IRS Publication 527
Candlefocus EditorIncome from rental properties is subject to federal income tax and must be reported on your tax return. In order to properly report rental income and expenses, you must understand the important tax implications of rental activities. IRS Publication 527 provides information on the types of deductions and expenses you may be able to claim, including the cost of repairs, casualty losses, interest on mortgage payments, real estate taxes, and the depreciation of your property over time.

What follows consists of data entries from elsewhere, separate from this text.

(* ===== verification/GraphStore.v ===== *)
(** What a graph must satisfy to be written (internal/store/graph_validate.go),
    what writing repairs on the way (graph_requires_wires.go,
    graph_cleanup.go), and the commit of a batch of graph commands
    (graph_ops.go, graph_ops_batch.go). *)

From S2P Require Import Prelude GoStr GoFloat GoTime Dsl Graph NodeTypes Workflow Roles State Readiness Cycles Validate Permission GraphOps.
From Stdlib Require Import Ascii.
Open Scope Z_scope.

Definition MaxGraphNodes : nat := Z.to_nat 10000.
Definition maxGraphEdges : nat := Z.to_nat 50000.
Definition maxGraphUsers : nat := Z.to_nat 10000.
Definition maxLogicGates : nat := Z.to_nat 10000.
Definition maxNodeLinks : nat := 64.
Definition maxText : nat := Z.to_nat (Z.shiftl 64 10).

(** More than [limit] entries. *)
Definition above (limit n : nat) : bool := (limit <? n)%nat.

(** The refusals: what is wrong, and with which entry. *)
Inductive StorageError :=
  | GraphIsNull
  | TooManyOf (what : string)
  | OversizedText (node : string)
  | BadNodeTypes (ps : list TypeProblem)
  | UnknownOfficeStyle (style : string)
  | BadAgentRoles (ps : list RoleProblem)
  | BadGraphWorkflow (e : WorkflowError)
  | BadCriteria (e : AcceptanceError)
  | InvalidId (what id : string)
  | DuplicateId (what id : string)
  | BadName (what id : string)
  | NullNode (index : nat)
  | NullEdge (index : nat)
  | InvalidField (what owner value : string)
  | UnknownId (what owner id : string)
  | InvalidNumbers (what id : string).

Abbreviation stored A := (outcome StorageError A).

(** * Repairs *)

(** strings.Cut s "->": the parts around the first arrow. *)
Definition cut_arrow (s : string) : option (string * string) :=
  match str_index s "->" with
  | Some i => Some (str_take i s, str_drop (i + 2) s)
  | None => None
  end.

(** strings.Cut s ":" and its first part. *)
Definition before_colon (s : string) : string :=
  match split_char ":" s with x :: _ => x | [] => s end.

Definition live_edges (g : Graph) : gset string := edge_keys g.

(** The nodes by id; the first of an id wins, as NodeByID has it. *)
Definition live_nodes (g : Graph) : gset string := list_to_set (n_ID <$> node_list g).

(** gateFor: the first gate that drives each output. *)
Definition gate_for (gates : list LogicGate) (output : string) : option LogicGate :=
  find (λ gate, existsb (String.eqb output) (OutputNodes gate)) gates.

Definition gated (gates : list LogicGate) (from to : string) : bool :=
  match gate_for gates to with
  | None => false
  | Some gate => if negb (relationGateOperator (lg_Operator gate)) then true else existsb (String.eqb from) (Inputs gate)
  end.

Section Storage.
Context `{Unicode}.

(** The edge a decorated wire stands for, when it is named only in requires. *)
Definition wire_edge (g : Graph) (live : gset string) (key : string) : option Edge :=
  if bool_decide (key ∈ live) || has_prefix key "gate:" || has_prefix key "logic:" then None
  else match cut_arrow key with
       | None => None
       | Some (from, to) =>
           if String.eqb from EmptyString || String.eqb to EmptyString || String.eqb from to then None
           else match NodeByID g from, NodeByID g to with
                | Some _, Some target =>
                    if requires_ref (n_Requires target) from && negb (gated (gates_of g) from to)
                    then Some (mkEdge from to RelationRequired EmptyString) else None
                | _, _ => None
                end
       end.

(** consider, over the keys of the two maps: the edges written so far are
    live. *)
Fixpoint consider_keys (g : Graph) (live : gset string) (keys : list string) : list Edge :=
  match keys with
  | [] => []
  | key :: keys' =>
      match wire_edge g live key with
      | Some e => e :: consider_keys g ({[ key ]} ∪ live) keys'
      | None => consider_keys g live keys'
      end
  end.

Definition decoration_keys (ui : UIState) : list string :=
  (map_to_list (ui_WireVertices ui)).*1 ++ (map_to_list (ui_EdgeLabels ui)).*1.

Definition materializeRequiresWires (g : Graph) : Graph :=
  match UI g with
  | None => g
  | Some ui => with_edges g (Edges g ++ (Some <$> consider_keys g (live_edges g) (decoration_keys ui)))
  end.

(** Whether a bend-point placement still has its wire. *)
Definition wire_alive (g : Graph) (key : string) : bool :=
  match cut_prefix key "gate:" with
  | Some target => bool_decide (target ∈ live_nodes g)
  | None =>
      match cut_prefix key "logic:" with
      | Some rest => existsb (λ gate, String.eqb (lg_ID gate) (before_colon rest)) (gates_of g)
      | None => bool_decide (key ∈ live_edges g)
      end
  end.

Definition pruneEdgeDecorations (g : Graph) : Graph :=
  match UI g with
  | None => g
  | Some ui =>
      with_ui g (Some (set_wires ui (ui_Gates ui)
        (filter (λ kv, kv.1 ∈ live_edges g) (ui_EdgeLabels ui))
        (filter (λ kv, wire_alive g kv.1 = true) (ui_WireVertices ui))))
  end.
End Storage.

(** * One node *)

Section NodeStorage.
Context `{Unicode}.

Definition oversized (s : string) : bool := above maxText (String.length s).

Definition checkNodeTextSize (n : Node) : stored unit :=
  refuse (oversized (n_Requires n) || oversized (n_Title n)) (OversizedText (n_ID n)).

(** unicode.IsControl. *)
Definition is_control (r : Z) : bool := in_range 0 31 r || in_range 127 159 r.

Definition set_access (n : Node) (access : string) : Node :=
  mkNode (n_ID n) (n_Title n) (n_Kind n) (n_Priority n) (n_Assignee n) (n_Deadline n)
    access (n_Requires n) (n_Tags n) (n_Effects n) (n_Links n) (n_Refs n) (n_Acceptance n) (n_Workflow n).

Definition blank_or_long (limit : nat) (s : string) : bool :=
  String.eqb (trim_space s) EmptyString || above limit (String.length s).

Definition link_check (n : Node) (link : NodeLinkRef) : stored unit :=
  _ ← refuse (negb (ValidNodeID (nl_Node link))) (InvalidId "link" (nl_Node link));
  let label := trim_space (nl_Label link) in
  _ ← refuse (String.eqb label EmptyString || above 128 (String.length label)) (BadName "link" (n_ID n));
  refuse (negb (String.eqb (nl_Project link) EmptyString) && negb (ValidProjectRef (nl_Project link)))
    (InvalidId "project" (nl_Project link)).

Definition ref_check (n : Node) (seen : gset string) (ref : string) : stored (gset string) :=
  _ ← refuse (negb (ValidNodeID ref)) (InvalidId "reference" ref);
  _ ← refuse (String.eqb ref (n_ID n)) (InvalidField "reference" (n_ID n) ref);
  _ ← refuse (bool_decide (ref ∈ seen)) (DuplicateId "reference" ref);
  Ok ({[ ref ]} ∪ seen).

(** validateNodeForStorage: the node it leaves behind, its write access in the
    stored form. *)
Definition validateNodeForStorage (users : gset string) (n : Node) : stored Node :=
  _ ← checkNodeTextSize n;
  _ ← refuse (above 64 (String.length (n_Kind n)) || existsb is_control (runes (n_Kind n)))
        (InvalidField "type" (n_ID n) (n_Kind n));
  _ ← refuse (negb (one_of (n_Priority n) [EmptyString; "urgent"; "high"; "medium"; "low"]))
        (InvalidField "priority" (n_ID n) (n_Priority n));
  let n := set_access n (normalizeWriteAccess (n_WriteAccess n)) in
  _ ← refuse (negb (one_of (n_WriteAccess n) accesses)) (InvalidField "write_access" (n_ID n) (n_WriteAccess n));
  _ ← refuse (above 64 (length (n_Tags n))) (TooManyOf "tags");
  _ ← refuse (existsb (blank_or_long 128) (n_Tags n)) (InvalidField "tag" (n_ID n) EmptyString);
  _ ← refuse (negb (String.eqb (n_Assignee n) EmptyString) && negb (bool_decide (n_Assignee n ∈ users)))
        (UnknownId "assignee" (n_ID n) (n_Assignee n));
  _ ← refuse (existsb (λ e, above 4096 (String.length (ef_Set e))) (n_Effects n)) (OversizedText (n_ID n));
  _ ← refuse (above maxNodeLinks (length (n_Links n))) (TooManyOf "links");
  _ ← fold_checks (λ _, link_check n) tt (n_Links n);
  _ ← refuse (above maxNodeRefs (length (n_Refs n))) (TooManyOf "references");
  _ ← fold_checks (ref_check n) ∅ (n_Refs n);
  Ok n.

(** * Acceptance, users, nodes and edges *)

Definition user_check (seen : gset string * gset string) (u : User) : stored (gset string * gset string) :=
  let '(ids, names) := seen in
  _ ← refuse (negb (ValidNodeID (u_ID u))) (InvalidId "user" (u_ID u));
  let name := trim_space (u_Name u) in
  _ ← refuse (String.eqb name EmptyString || above 256 (String.length name)) (BadName "user" (u_ID u));
  _ ← refuse (bool_decide (u_ID u ∈ ids)) (DuplicateId "user" (u_ID u));
  _ ← refuse (bool_decide (to_lower name ∈ names)) (DuplicateId "user name" name);
  Ok ({[ u_ID u ]} ∪ ids, {[ to_lower name ]} ∪ names).

(** A node's criteria with ids; the type is judged on the graph. *)
Definition number_acceptance (n : Node) : Node :=
  match n_Acceptance n with
  | None => n
  | Some a => with_acceptance n (Some (mkAcceptance (default [] (AssignAcceptanceIDs (Some (acc_Items a))))
                                        (acc_Locked a) (acc_By a)))
  end.

Definition acceptance_check (g : Graph) (n : option Node) : stored (option Node) :=
  match n with
  | None => Ok None
  | Some n =>
      let n' := number_acceptance n in
      match ValidateNodeAcceptance (Some g) (Some n') with
      | Some e => Fail (BadCriteria e)
      | None => Ok (Some n')
      end
  end.

(** One step of the loop over the nodes: what it has stored, the ids so far. *)
Definition node_check (users : gset string) (st : list (option Node) * gset string) (n : option Node)
    : stored (list (option Node) * gset string) :=
  let '(out, ids) := st in
  match n with
  | None => Fail (NullNode (length out))
  | Some n =>
      _ ← refuse (negb (ValidNodeID (n_ID n))) (InvalidId "node" (n_ID n));
      _ ← refuse (bool_decide (n_ID n ∈ ids)) (DuplicateId "node" (n_ID n));
      n' ← validateNodeForStorage users n;
      Ok (out ++ [Some n'], {[ n_ID n ]} ∪ ids)
  end.

Definition relations : list string := [RelationRequired; RelationOptional; RelationDeprecated].
Definition lines : list string := [EmptyString; "solid"; "dashed"; "dotted"].

Definition edge_check (index : nat) (e : option Edge) : stored nat :=
  match e with
  | None => Fail (NullEdge index)
  | Some e =>
      _ ← refuse (negb (one_of (e_Relation e) relations)) (InvalidField "relation" (e_To e) (e_Relation e));
      _ ← refuse (negb (one_of (e_Line e) lines)) (InvalidField "line" (e_To e) (e_Line e));
      Ok (S index)
  end.
End NodeStorage.

(** * Editor data *)

Section EditorStorage.
Context `{Unicode}.
Variable ids : gset string.

Definition known (what owner id : string) : stored unit :=
  refuse (negb (bool_decide (id ∈ ids))) (UnknownId what owner id).

(** A list of known ids without repetition: the set of them. *)
Definition listed (what owner : string) (seen : gset string) (id : string) : stored (gset string) :=
  _ ← known what owner id;
  _ ← refuse (bool_decide (id ∈ seen)) (DuplicateId what id);
  Ok ({[ id ]} ∪ seen).

Definition placement_check (_ : unit) (kv : string * GatePlacement) : stored unit :=
  let '(id, p) := kv in
  _ ← known "gate placement" EmptyString id;
  match gp_X p, gp_Y p with
  | Some x, Some y => refuse (not_finite x || not_finite y) (InvalidNumbers "gate placement" id)
  | None, None => refuse (bad_ratio (default f_zero (gp_Ratio p))) (InvalidNumbers "gate placement" id)
  | _, _ => Fail (InvalidNumbers "gate placement" id)
  end.

Definition built_in_statuses : gset string := {[ StatusStarted; StatusInProgress; StatusDone ]}.

Definition plan_status_check (seen : gset string * gset string) (d : PlanStatusDefinition)
    : stored (gset string * gset string) :=
  let '(statuses, labels) := seen in
  _ ← refuse (negb (has_prefix (psd_ID d) "custom-") || negb (ValidNodeID (psd_ID d))) (InvalidId "plan status" (psd_ID d));
  let label := trim_space (psd_Label d) in
  _ ← refuse (String.eqb label EmptyString || above 128 (String.length label)) (BadName "plan status" (psd_ID d));
  _ ← refuse (bool_decide (psd_ID d ∈ statuses)) (DuplicateId "plan status" (psd_ID d));
  _ ← refuse (bool_decide (to_lower label ∈ labels)) (DuplicateId "plan status label" label);
  Ok ({[ psd_ID d ]} ∪ statuses, {[ to_lower label ]} ∪ labels).

Definition gate_operators : list string := ["must"; "and"; "or"; "xor"; "nand"; "nor"; "optional"; "deprecated"].

(** The outputs of one gate: known, distinct and owned by no earlier gate. *)
Definition output_check (st : gset string * gset string) (output : string) : stored (gset string * gset string) :=
  let '(seen, owned) := st in
  seen' ← listed "gate output" EmptyString seen output;
  _ ← refuse (bool_decide (output ∈ owned)) (DuplicateId "gate output" output);
  Ok (seen', {[ output ]} ∪ owned).

(** One gate; the ids and the outputs of the gates before it. *)
Definition logic_gate_check (st : gset string * gset string) (gate : LogicGate) : stored (gset string * gset string) :=
  let '(gateIDs, owned) := st in
  _ ← refuse (negb (ValidNodeID (lg_ID gate))) (InvalidId "logic gate" (lg_ID gate));
  _ ← refuse (bool_decide (lg_ID gate ∈ gateIDs)) (DuplicateId "logic gate" (lg_ID gate));
  _ ← refuse (negb (one_of (lg_Operator gate) gate_operators)) (InvalidField "operator" (lg_ID gate) (lg_Operator gate));
  _ ← refuse (not_finite (lg_X gate) || not_finite (lg_Y gate)) (InvalidNumbers "logic gate" (lg_ID gate));
  _ ← refuse (above MaxGraphNodes (length (Inputs gate))) (TooManyOf "gate inputs");
  _ ← fold_checks (listed "gate input" (lg_ID gate)) ∅ (Inputs gate);
  _ ← refuse (String.eqb (lg_Operator gate) "must" && above 1 (length (Inputs gate))) (TooManyOf "MUST inputs");
  _ ← refuse (above 1 (length (OutputNodes gate)) && negb (relationGateOperator (lg_Operator gate))) (TooManyOf "gate outputs");
  '(_, owned') ← fold_checks output_check (∅, owned) (OutputNodes gate);
  _ ← refuse (above maxText (String.length (lg_Applied gate))) (OversizedText (lg_ID gate));
  Ok ({[ lg_ID gate ]} ∪ gateIDs, owned').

Depreciation deductions help to reduce your taxable income by allowing you to spread the cost of items such as furniture, appliances, and buildings over their useful life. Publication 527 provides information on how to calculate depreciation deductions, as well as what items qualify.
When you rent part of a property for income, there are some special rules and considerations outlined in IRS Publication 527. Generally, if you rent part of your primary residence, such as a basement or unit on your property, you are treated as if you are renting a separate structure, and may be able to deduct applicable rental expenses. If the rental income from part of your property exceeds the deductible rental expenses, you must report this as rental income on your tax return.
Finally, if you have multiple rental properties, you must keep detailed records and accounting for each property. Publication 527 provides information on what type of records to keep, how to account for expenses, and how to report losses and income from multiple properties.
Overall, it is important to understand the different tax implications of rental activities and comply with the rules outlined in IRS Publication 527. This publication is an essential resource for individuals and businesses who rent residential properties, and should be carefully read and understood.